Anyway, as I was saying (before it got so rudely erased), my Aunt Lila and Uncle John visited Seoul last week. They came on the same day that Nicole left. The first day they were here was a weekend so I was able to hang out all day. We went on the city bus tour, and we saw lots of things I had never seen before. Because of the extensive and efficient subway system in Seoul, I'm used to being underground when I travel, so it's pretty cool to actually see the city while I'm going somewhere. We were able to get on and off the bus tour wherever we wanted, so we went to a Korean Folk Village (this one was in the city), Insadong (an area of downtown that has a lot of traditional Korean stores and restaurants), and Gyeongbokgung Palace (built in 1394--the oldest palace of the Joseon Dynasty). I didn't have my camera there but the palace is amazing--I will go back and capture it for y'all. I guess the name means "Palace of Shining Happiness"--isn't that nice??
So anyway, my aunt and uncle really did a lot when they were here. They are world travelers, so they weren't afraid to really explore the place. And yep, they said that it was a typical Asian city--you know, crowded, lots of Asian people (really??!), neon lights, markets....
One thing that they noticed was how friendly the people are. People were coming out of the woodwork to help them, especially if they were looking at a map. Or even if they weren't. Also it's very safe here. You could set your purse down on a table and leave for an hour and it would be there when you got back. So that's always nice for a tourist to not have to be super paranoid about your belongings when you're here.
Lila and John also knew 2 Korean professors here, Joe and Dr.
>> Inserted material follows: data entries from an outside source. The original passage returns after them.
Lemma handleKeyboardNavigation_Inv altKey key w :
  Inv w → Inv (checkpoint h (handleKeyboardNavigation h altKey key w)).
Proof.
  intros HI. unfold handleKeyboardNavigation.
  assert (Hid : Inv (checkpoint h w)) by (by rewrite checkpoint_idle; [|apply Inv_idle]).
  repeat case_match; try done; by apply navigateTo_Inv.
Qed.

Lemma fireTimer_Inv w : Inv w → Inv (checkpoint h (fireTimer w)).
Proof.
  intros (ph & Hm & Hc).
  destruct w as [cp il ao mc nl iv nn ti hi co tm mt nw tr].
  inversion Hc; cbn in *; subst; unfold fireTimer; cbn.
  - close_inv Hm.
  - destruct (Nat.leb_spec (t0 + 150) nw); run_app; close_inv Hm.
  - destruct (Nat.leb_spec (t1 + 250) nw); run_app; close_inv Hm.
Qed.

Lemma elapse_Inv ms w : Inv w → Inv (checkpoint h (set_now (now w + ms) w)).
Proof.
  intros (ph & Hm & Hc).
  destruct w as [cp il ao mc nl iv nn ti hi co tm mt nw tr].
  inversion Hc; cbn in *; subst; run_app; close_inv Hm.
Qed.

Lemma deliver_Inv entries w : Inv w → Inv (checkpoint h (deliver entries w)).
Proof.
  intros HI.
  assert (HI' : Inv (deliver entries w)) by (eapply Inv_frame; [apply deliver_frame | done]).
  by rewrite checkpoint_idle; [|apply Inv_idle].
Qed.

Lemma dispatch_Inv w ev : Inv w → Inv (dispatch h w ev).
Proof.
  intros HI. unfold dispatch.
  destruct ev as [link|altKey key|state|page|page ps|entries|ms|]; simpl.
  - by apply handleNavigation_Inv.
  - by apply handleKeyboardNavigation_Inv.
  - by apply loadPage_Inv.
  - by apply navigateTo_Inv.
  - by apply loadPage_Inv.
  - by apply deliver_Inv.
  - by apply elapse_Inv.
  - by apply fireTimer_Inv.
Qed.

Lemma boot_Inv container links title0 firstNode clock initialPage :
  Inv (boot h container links title0 firstNode clock initialPage).
Proof.
  assert (Hm : monitor Quiet [] = Some Quiet) by reflexivity.
  unfold boot, construct. run_app; close_inv Hm.
Qed.

Lemma reachable_Inv w : reachable h w → Inv w.
Proof.
  induction 1 as [|w ev _ IH]; [apply boot_Inv | by apply dispatch_Inv].
Qed.

Lemma run_reachable evs w : reachable h w → reachable h (run h evs w).
Proof.
  revert w. induction evs as [|ev evs IH]; intros w Hr; [done|].
  rewrite run_cons. apply IH. by constructor.
Qed.

(** Between two tasks the guard is set exactly while a timer is pending. *)
Lemma Inv_no_timer w : Inv w → timers w = [] → isLoading w = false.
Proof.
  intros (ph & _ & Hc). destruct w. inversion Hc; cbn in *; subst; done.
Qed.

Lemma Inv_guard_clear w : Inv w → isLoading w = false → timers w = [] ∧ microtasks w = [].
Proof.
  intros (ph & _ & Hc). destruct w. inversion Hc; cbn in *; subst; done.
Qed.

(** From any world the application can be in, letting both waits pass
    ends the transition in flight, if there is one. *)
Lemma settle_quiet w : Inv w → consistent (run h settle w) Quiet.
Proof.
  intros (ph & Hm & Hc).
  destruct w as [cp il ao mc nl iv nn ti hi co tm mt nw tr].
  inversion Hc; cbn in *; subst; clear Hc; exec_run;
    by constructor.
Qed.

Lemma loadPage_settles page ps w :
  isLoading w = false → timers w = [] → microtasks w = [] →
  ended h w (run h (Call_loadPage page ps :: settle) w).
Proof.
  destruct w as [cp il ao mc nl iv nn ti hi co tm mt nw tr].
  cbn. intros -> -> ->. exec_run.
  all: unfold ended, faulty; cbn; repeat split; try done.
  all: intros Hf Hs.
  all: repeat match goal with
              | H : throws _ _ = _ |- _ => rewrite H in Hf; clear H
              | H : hasIntersectionObserver _ = _ |- _ => rewrite H in Hf; clear H
              end.
  all: cbn in Hf; try discriminate; try done.
  all: by destruct Hs.
Qed.

End Invariant.

(** ** The guard *)

(** C1: in every world the application can reach, on any host and with any
    of the modelled faults, the guard is clear whenever no wait of a
    transition is pending; letting the two waits pass ends the transition in
    flight with the guard clear; and a transition started by [loadPage] from
    a clear guard ends with the guard clear, with the error payload in the
    container when something in the [try] block threw. *)
Theorem loadPage_releases_guard (h : Host) (w : World) :
  reachable h w →
  (timers w = [] → isLoading w = false) ∧
  isLoading (run h settle w) = false ∧
  ∀ page ps,
    isLoading w = false →
    let w' := run h (Call_loadPage page ps :: settle) w in
    isLoading w' = false ∧ timers w' = [] ∧
    (faulty h = true → is_Some (mainContent w) →
     innerHTML <$> mainContent w' = Some getErrorContent).
Proof.
  intros Hr. pose proof (reachable_Inv h w Hr) as HI.
  split; [|split].
  - by apply Inv_no_timer.
  - pose proof (settle_quiet h w HI) as Hq. by inversion Hq.
  - intros page ps Hl. cbv zeta.
    destruct (Inv_guard_clear w HI Hl) as [Ht Hm].
    destruct (loadPage_settles h page ps w Hl Ht Hm) as (H1 & H2 & _ & H4). done.
Qed.

Lemma loadPage_releases_guard_witness :
  let w := boot legacyHost (Some shellContainer) [] shellTitle 0 0 "home" in
  let w' := run legacyHost (Call_loadPage "about" false :: settle) w in
  isLoading w' = false ∧ innerHTML <$> mainContent w' = Some getErrorContent.
Proof.
  intros w w'.
  destruct (loadPage_releases_guard legacyHost w
              (reachable_boot legacyHost (Some shellContainer) [] shellTitle 0 0 "home"))
    as (_ & _ & H).
  assert (Hclear : isLoading w = false) by (vm_compute; reflexivity).
  destruct (H "about" false Hclear) as (Hl & _ & He).
  split; [exact Hl|].
  apply He; [reflexivity | exists shellContainer; vm_compute; reflexivity].
Defined.

(** C8: with the container missing, [loadPage] logs the condition, queues
    nothing, renders nothing and returns with the guard clear. *)
Theorem loadPage_missing_container (h : Host) (page : Page) (ps : bool) (w : World) :
  isLoading w = false →
  mainContent w = None →
  let w' := loadPage h page ps w in
  isLoading w' = false ∧
  console w' = (console w ++ [ConsoleError "Main content container not found" None])%list ∧
  mainContent w' = None ∧
  timers w' = timers w ∧
  microtasks w' = microtasks w ∧
  title w' = title w ∧
  trace w' = (trace w ++ [(now w, TransitionBegun page); (now w, Aborted);
                          (now w, GuardCleared)])%list.
Proof.
  destruct w as [cp il ao mc nl iv nn ti hi co tm mt nw tr].
  cbn. intros -> ->. norm_world.
  rewrite <- !app_assoc. done.
Qed.

Lemma loadPage_missing_container_witness :
  let w := construct None [] shellTitle 0 0 in
  let w' := loadPage modernHost "about" false w in
  isLoading w' = false ∧
  console w' = [ConsoleError "Main content container not found" None] ∧
  mainContent w' = None ∧ timers w' = [] ∧ microtasks w' = [].
Proof.
  intros w w'.
  destruct (loadPage_missing_container modernHost "about" false w
              ltac:(reflexivity) ltac:(reflexivity))
    as (H1 & H2 & H3 & H4 & H5 & _).
  repeat split; assumption.
Defined.

(** ** The timeline of a transition *)

Lemma faulty_false h :
  faulty h = false →
  throws h OpFadeOut = false ∧ throws h OpResolveContent = false ∧
  throws h OpFadeIn = false ∧ hasIntersectionObserver h = true.
Proof.
  unfold faulty. intros H.
  repeat (apply orb_false_elim in H; destruct H as [H ?]).
  by destruct (hasIntersectionObserver h).
Qed.


(** *** The container follows the log *)





Section Renders.

Variable h : Host.








End Renders.

(** *** The stages of a transition *)

(** Closes a [staged] goal on an explicit world. *)
Ltac close_stage_side :=
  first [ reflexivity | eassumption | congruence
        | unfold pageLoads in *; cbn in *; rewrite ?List.filter_app; cbn;
          rewrite ?app_nil_r;
          first [ eassumption | congruence
                | match goal with H : List.filter _ _ = _ |- _ => by rewrite H end ] ].

Ltac close_staged :=
  first [ solve [ eapply staged_out; cbn; close_stage_side ]
        | solve [ eapply staged_in; cbn; close_stage_side ]
        | solve [ eapply staged_done; cbn; close_stage_side ] ].

Section Staged.

Variable h : Host.
Hypothesis sound : faulty h = false.


Lemma navigateTo_staged page w :
  isLoading w = false → timers w = [] → microtasks w = [] → is_Some (mainContent w) →
  staged page w (dispatch h w (Call_navigateTo page)).
Proof using sound.
  destruct (faulty_false h sound) as (Ho & Hr & Hi & Hio).
  intros Hl Ht Hm [el Hel].
  destruct w as [cp il ao mc nl iv nn ti hi co tm mt nw tr].
  cbn in *. subst. run_app; close_staged.
Qed.

Lemma dispatch_staged page w0 w ev :
  is_Some (mainContent w0) → request ev = false →
  staged page w0 w → staged page w0 (dispatch h w ev).
Proof using sound.
  destruct (faulty_false h sound) as (Ho & Hr & Hi & Hio).
  intros [el0 Hel0] Hev Hs. unfold dispatch.
  destruct w0 as [cp0 il0 ao0 mc0 nl0 iv0 nn0 ti0 hi0 co0 tm0 mt0 nw0 tr0].
  cbn in Hel0. subst mc0.
  destruct ev as [link|altKey key|state|pg|pg ps|entries|ms|]; try discriminate; simpl.
  - assert (Hi' : microtasks (deliver entries w) = []).
    { destruct (deliver_frame entries w) as (_ & _ & _ & _ & _ & _ & _ & -> & _).
      by destruct Hs. }
    rewrite checkpoint_idle by done.
    destruct (deliver_frame entries w)
      as (Hcp & Hl & Hmc & Hti & _ & _ & Htm & Hmt & _ & Htr).
    assert (Hpl : pageLoads (deliver entries w) = pageLoads w)
      by (unfold pageLoads; by rewrite Htr).
    destruct Hs as [d dl|d dl|t].
    + eapply staged_out; rewrite ?Hcp, ?Hl, ?Hmc, ?Hti, ?Htm, ?Hmt, ?Hpl; eassumption.
    + eapply staged_in; rewrite ?Hcp, ?Hl, ?Hmc, ?Hti, ?Htm, ?Hmt, ?Hpl; eassumption.
    + eapply staged_done; rewrite ?Hcp, ?Hl, ?Hmc, ?Hti, ?Htm, ?Hmt, ?Hpl; eassumption.
  - destruct w as [cp il ao mc nl iv nn ti hi co tm mt nw tr].
    inversion Hs; cbn in *; subst; run_app; close_staged.
  - destruct w as [cp il ao [[ih st nd]|] nl iv nn ti hi co tm mt nw tr];
      [|inversion Hs; cbn in *; discriminate].
    inversion Hs; cbn in *; subst; unfold fireTimer; cbn.
    + destruct (Nat.leb_spec d nw); run_app; close_staged.
    + destruct (Nat.leb_spec d nw); run_app; close_staged.
    + run_app. close_staged.
Qed.

Lemma run_staged page w0 evs w :
  is_Some (mainContent w0) → Forall (λ ev, request ev = false) evs →
  staged page w0 w → staged page w0 (run h evs w).
Proof using sound.
  intros H0 Hevs. revert w. induction Hevs as [|ev evs Hev _ IH]; intros w Hs; [done|].
  rewrite run_cons. by apply IH, dispatch_staged.
Qed.

End Staged.



(** ** What a task pushes and reveals *)

Section Keeps.

Variable h : Host.

Lemma resume_keeps k w : keeps w (resume h k w).
Proof. destruct w, k; norm_world; done. Qed.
Cho. They usually meet at conferences in other countries, so Joe and Dr. Cho really enjoyed showing them around Korea. I was able to have dinner with them a couple times. It was great--we went for my favorite dish, galbi (pork or beef rib meat cooked over a grill on the table). The Korean professors really made sure Lila and John got the "Korean experience". On their last night here, they found it imperative that John try soju, Korea's national liquor. The "right' way to drink it is to take it as a shot, and then tip the shotglass upside down over your head when you are finished to show that you drank it all. Way to go John! You are soooo Korean! Here are some photos of that moment as well as Lila and John enjoying a traditional Korean dinner--sitting on the floor and using the chopsticks.

Thursday, April 06, 2006

My babies

March is the start of the new semester in Korea. To me, that means a new schedule and new students. My schedule is pretty good. I don't have to be into work until noon, or sometimes 1. I leave around 7 or 8 pm. That means I have NO excuse not to work out in the mornings! (unless of course I go out the night before) ;)
ANYway, I got a new kindergarten class. They are the youngest kids at the school. Brand-new 5 year-olds. If you remember anything about Korean age, that means they are a mere 3 years old in America. Basically fetuses.
SO, of course they don't speak a lick of English. The entire 80 minute class consists of them babbling to me in Korean (expecting me to answer of course). They call me song-sang-nim, which means teacher in Korean. They are soooooooooooooo cute, and I do love them. They don't pose quite the behavior problems that my previous kindy class did; the problems lie in their young age. They have the attention spans of gnats, which I understand--they are only 3. So I really put on a performance in that class to keep them interested. I am waaay over the top when it comes to voices and facial expressions. It's pretty fun (because of their reactions, they really get a kick out of it) but it's tiring. In addition to their short attention spans, they also aren't used to sitting at a desk for doing workbook pages for 4.5 hours a day. So I get the occasional desk-sleeper, which is also understandable.
Here's the thing that I just can't believe or understand--they can't wipe themselves yet. If you ask me, isn't TOILET TRAINING a little higher on the list than SPEAKING ENGLISH??? Hmmm...Now, not to be insensitive or anything, but in my contract, it says NOTHING about wiping the ass of another human being. Last time I checked, "teaching" didn't involve the bathroom. So anyway, to make a long story short, one kid peed his pants in my class, another kid shit his pants, and now I have an aide. It's great. She's Korean, helps the kids in the bathroom, and also helps translate. I'm in heaven.
Here are some pics of a few kids that I may steal when I leave the country. I love love love them. Pictured here: Edward, Denis, Ryan, and Cara. I get happy just seeing their pictures.

Monday, April 03, 2006


After a whirlwind of March, I am back writing on the good ol' blog. I had guests for 3 weeks. It was great! An overview....My friend Nicole from grad school came over her spring break for 16 days. It was nice that she was here over 2 weekends so we were able to leave the city. We went to another city, Busan, which is on the east coast of Korea. We took the KTX there, which is a high speed (bullet) train. It travels 300 km/hr (approx. 180 mph), so we were able to cross the country in a little under 3 hours (South Korea is about the size of Indiana). Busan is on the East Sea, so it was beautiful. We walked on the coast and had some Korean style seafood (seafood baked into a pancake). It was really good! The restaurant owner talked to us for at least an hour about Korea, traveling, and life. He spoke really good English. We stayed overnight there and walked around the city the next day. Here are some pictures of Busan....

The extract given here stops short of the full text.